En 1857 se encaminó a San Quirico en Valpocevera, llamada por el Párroco con el fin de abrir una escuela para las niñas del pueblo, pero no pudo realizar personalmente esta misión.

Después de cinco meses de enfermedad falleció el 21 de marzo de 1858, fiesta de San Benito, su particular protector.

Esta es a grandes rasgos la aventura humana de Benita.

Centremos ahora nuestra atención en lo que significó para ella la Eucaristía.

Realmente Jesús Sacramentado fue el centro de su piedad, alimento, fuerza, consuelo y gozo en sus jornadas llenas de actividad y oración. Ella misma atribuía todo lo que había realizado, las dificultades superadas y la fuerza en la aceptación de insultos y desprecios “a los efectos de la comunión frecuente”.

Frecuencia cotidiana. Las contemporáneas afirma “que no se lo impedían ni la poca salud ni los días fríos y de nieve” y ella misma hablando un día con el Obispo de Pavía asegura que estaría dispuesta, con tal de ir a comulgar, a pasar sobre brasas encendidas o sobre puntas de espada; y a la hora de recalcar la intensidad de su amor, añade que no le impedirá acercarse a la Comunión ni siquiera la vista de un ejército alineado contra ella.

Decía a sus hijas: “No debéis dejarla por un defecto o una imperfección que hubierais cometido; antes bien, es ahí donde hallaréis la fuerza contra las tentaciones y el medio más potente para ser santas y muy pronto santas.

Que esta fuera en ella una profunda convicción no lo demuestra sólo con palabras sino, sobre todo, con las obras.

Su fervor eucarístico era como un manantial vivo y continuo de amor al Señor. Dedicaba largas horas a la adoración y contemplación de la Eucaristía. Se concentraba de tal manera en el misterio meditado que lo revivía intelectualmente. Pasaba noches enteras en oración ante el Santísimo. Rogaba encarecidamente a las Hermanas que “el domingo pasasen largas horas en adoración al Santísimo Sacramento”

Quería también instituir en las casas donde hubiera un número conveniente de Hermanas “el culto perpetuo al Santísimo Sacramento; y donde esto no fuera posible, que se dispusiera el horario de tal manera que cada una pudiera “estar en adoración durante una, o al menos media hora, cada día”.

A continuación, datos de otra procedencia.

(** [DELETE /api/urls/:id], lines 285-298. *)
Definition deleteRoute (user : string) (id : Id) : Async S Response :=
  try_catch
    (url <- getUrlById id ;;
     match url with
     | None => ret (mkResponse 404 (Message "URL not found"))
     | Some url =>
         if negb (bool_decide (Url.userId url = Some user))
         then ret (mkResponse 404 (Message "URL not found"))
         else
           deleteUrl id ;;;
           ret (mkResponse 200 (Message "URL deleted successfully"))
     end)
    (fun error => ret (mkResponse 500 (Message "Failed to delete URL"))).
End Routes.

(** ** Histories of the store *)

(** The calls of [IStorage] that write. *)
Inductive Call : Type :=
  | CreateUrl (now : Timestamp) (gen : string) (insertUrl : InsertUrl)
  | UpdateUrl (now : Timestamp) (id : Id) (updates : UrlPatch)
  | DeleteUrl (id : Id)
  | RecordClick (now : Timestamp) (insertClick : InsertUrlClick)
  | UpdateUrlAnalytics (now : Timestamp) (urlId : Id).

(** The store a call leaves, whether it returns or throws. *)
Definition after (c : Call) (s : Store) : Store :=
  match c with
  | CreateUrl now gen ins => fst (DatabaseStorage.createUrl now gen ins s)
  | UpdateUrl now id updates => fst (DatabaseStorage.updateUrl now id updates s)
  | DeleteUrl id => fst (DatabaseStorage.deleteUrl id s)
  | RecordClick now c => fst (DatabaseStorage.recordClick now c s)
  | UpdateUrlAnalytics now urlId => fst (DatabaseStorage.updateUrlAnalytics now urlId s)
  end.

(** The stores the service can be in: the empty database, then any calls. *)
Inductive reachable : Store -> Prop :=
  | reachable_empty : reachable emptyStore
  | reachable_after (c : Call) (s : Store) : reachable s -> reachable (after c s).

(** What the constraints of the schema and the shape of [createUrl] keep
    true of every reachable store. *)
Record consistent (s : Store) : Prop := mkConsistent {
  url_ids_issued : forall u, In u (urls s) -> (Url.id u < nextId s)%N;
  url_ids_unique : List.NoDup (List.map Url.id (urls s));
  shortCodes_unique : List.NoDup (List.map Url.shortCode (urls s));
  shortCodes_fit : forall u, In u (urls s) -> fits 12 (Some (Url.shortCode u)) = true;
  analytics_refer : forall a, In a (urlAnalytics s) -> (UrlAnalytics.urlId a < nextId s)%N;
  analytics_present : forall u, In u (urls s) ->
      DatabaseStorage.hasAnalytics (Url.id u) s = true;
  analytics_start_at_0 : forall a, In a (urlAnalytics s) ->
      DatabaseStorage.clicksOf (UrlAnalytics.urlId a) s = [] ->
      UrlAnalytics.totalClicks a = Some 0
}.

(** The snapshot row of a link, as [getUrlAnalytics] reads it. *)
Definition snapshot (urlId : Id) (s : Store) : option UrlAnalytics.t :=
  match snd (DatabaseStorage.getUrlAnalytics urlId s) with
  | Ok a => a
  | Thrown _ => None
  end.

(** The allocator in the words of the specification (section 4.1): draw a
    code, check it against the active codes, draw again on a collision, and
    give up with a [ResourceExhaustedError] after [attempts] draws. It is the
    yardstick the allocation of [createRoute] is compared with. *)
Fixpoint spec_allocate (attempts : nat) (active : string -> bool)
    (nano : nat -> string) (k : nat) : Outcome string :=
  match attempts with
  | O => Thrown (Error "ResourceExhaustedError")
  | S n => if active (nano k)
           then spec_allocate n active nano (S k)
           else Ok (nano k)
  end.

(** Is [code] the short code of an active link of [s]? *)
Definition activeCode (s : Store) (code : string) : bool :=
  match snd (DatabaseStorage.checkCustomAlias code s) with
  | Ok b => b
  | Thrown _ => false
  end.

(** ** A small history used in the examples *)

Module Demo.
Definition link (expiresAt : option Timestamp) : InsertUrl :=
  {| ins_originalUrl := "https://example.com/a";
     ins_shortCode := Some "abcdefgh";
     ins_customAlias := None;
     ins_title := None;
     ins_description := None;
     ins_userId := Some "u1";
     ins_isActive := None;
     ins_qrCodeUrl := None;
     ins_expiresAt := expiresAt |}.

(** The row of that link. *)
Definition stored (expiresAt : option Timestamp) : Url.t :=
  {| Url.id := 0%N;
     Url.originalUrl := "https://example.com/a";
     Url.shortCode := "abcdefgh";
     Url.customAlias := None;
     Url.title := None;
     Url.description := None;
     Url.userId := Some "u1";
     Url.isActive := Some true;
     Url.qrCodeUrl := None;
     Url.createdAt := Some 100;
     Url.updatedAt := Some 100;
     Url.expiresAt := expiresAt |}.

(** One link, no click. *)
Definition created : Store := after (CreateUrl 100 "zzzzzzzz" (link None)) emptyStore.

(** The same link with an expiry instant. *)
Definition expiring : Store :=
  after (CreateUrl 100 "zzzzzzzz" (link (Some 1000))) emptyStore.

(** The link retired. *)
Definition retired : Store := after (DeleteUrl 0%N) created.

Definition visit (referer : option string) (ip : string) : RedirectRequest :=
  {| req_shortCode := "abcdefgh";
     req_userAgent := Some "Mozilla/5.0 (X11; Linux x86_64) Chrome/115.0 Safari/537.36";
     req_referer := referer;
     req_ip := Some ip;
     req_remoteAddress := None |}.

Definition hostname (url : string) : option string :=
  if String.eqb url "" then None else Some "example.com".
Definition toDataURL (url : string) : option string := Some "data:image/png;base64,".

(** The click of a visitor who sends no [Referer] header. *)
Definition click : InsertUrlClick :=
  {| clk_urlId := 0%N;
     clk_ipAddress := Some "203.0.113.7";
     clk_userAgent := Some "Mozilla/5.0 (X11; Linux x86_64) Chrome/115.0 Safari/537.36";
     clk_referer := None;
     clk_country := Some "US";
     clk_city := None;
     clk_device := Some "Desktop";
     clk_browser := Some "Chrome";
     clk_os := Some "Linux" |}.

(** The store [recordClick] leaves for that click at instant 200. *)
Definition clicked : Store := after (RecordClick 200 click) created.

(** The draws of [nanoid(8)]: the first is taken, the later ones are free. *)
Definition draws (k : nat) : string :=
  match k with O => "abcdefgh" | _ => "zzzzzzzz" end.

Definition body : InsertUrl :=
  {| ins_originalUrl := "https://example.com/b";
     ins_shortCode := Some "ignored";
     ins_customAlias := None;
     ins_title := None;
     ins_description := None;
     ins_userId := None;
     ins_isActive := None;
     ins_qrCodeUrl := None;
     ins_expiresAt := None |}.

Definition withAlias (alias : string) : InsertUrl :=
  {| ins_originalUrl := "https://example.com/b";
     ins_shortCode := Some "ignored";
     ins_customAlias := Some alias;
     ins_title := None;
     ins_description := None;
     ins_userId := None;
     ins_isActive := None;
     ins_qrCodeUrl := None;
     ins_expiresAt := None |}.

Definition rename (alias : string) : UrlPatch :=
  {| upd_originalUrl := None;
     upd_shortCode := None;
     upd_customAlias := Some (Some alias);
     upd_title := None;
     upd_description := None;
     upd_userId := None;
     upd_isActive := None;
     upd_qrCodeUrl := None;
     upd_expiresAt := None |}.

Definition retitle (title : string) : UrlPatch :=
  {| upd_originalUrl := None;
     upd_shortCode := None;
     upd_customAlias := None;
     upd_title := Some (Some title);
     upd_description := None;
     upd_userId := None;
     upd_isActive := None;
     upd_qrCodeUrl := None;
     upd_expiresAt := None |}.
End Demo.


(** ** Further parts of the schema, the storage and the routes *)

(** The rule of [customAlias] in [insertUrlSchema] and [bulkUrlSchema]
    ([shared/schema.ts], lines 130 and 136): [min(3)], [max(50)] and the
    pattern [^[a-zA-Z0-9_-]+$]. *)
Definition aliasChar (c : ascii) : bool :=
  let n := nat_of_ascii c in
  (Nat.leb 97 n && Nat.leb n 122) || (Nat.leb 65 n && Nat.leb n 90)
  || (Nat.leb 48 n && Nat.leb n 57) || Nat.eqb n 95 || Nat.eqb n 45.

Actualmente sus hijas han realizado el deseo de la Madre, transformando en capilla de adoración la habitación de la casa donde murió.

El 10 de Mayo 1987, Juan Pablo II, beatificó a Madre Benita. Tras un largo camino de búsqueda y estudio de documentos, sus hijas tienen la alegría de la aprobación por Iglesia del milagro que hará realidad el sueño de tantos años: su canonización, y proponerla como ejemplo de vida para nuestro tiempo.

Las Hnas. Benedictinas ejercen su labor apostólica, extendiendo el Carisma de M. Benita en diversos continentes: Africa –Burundi y Costa de Marfil–, América Latina –Perú y Brasil– y Europa –Italia y España–.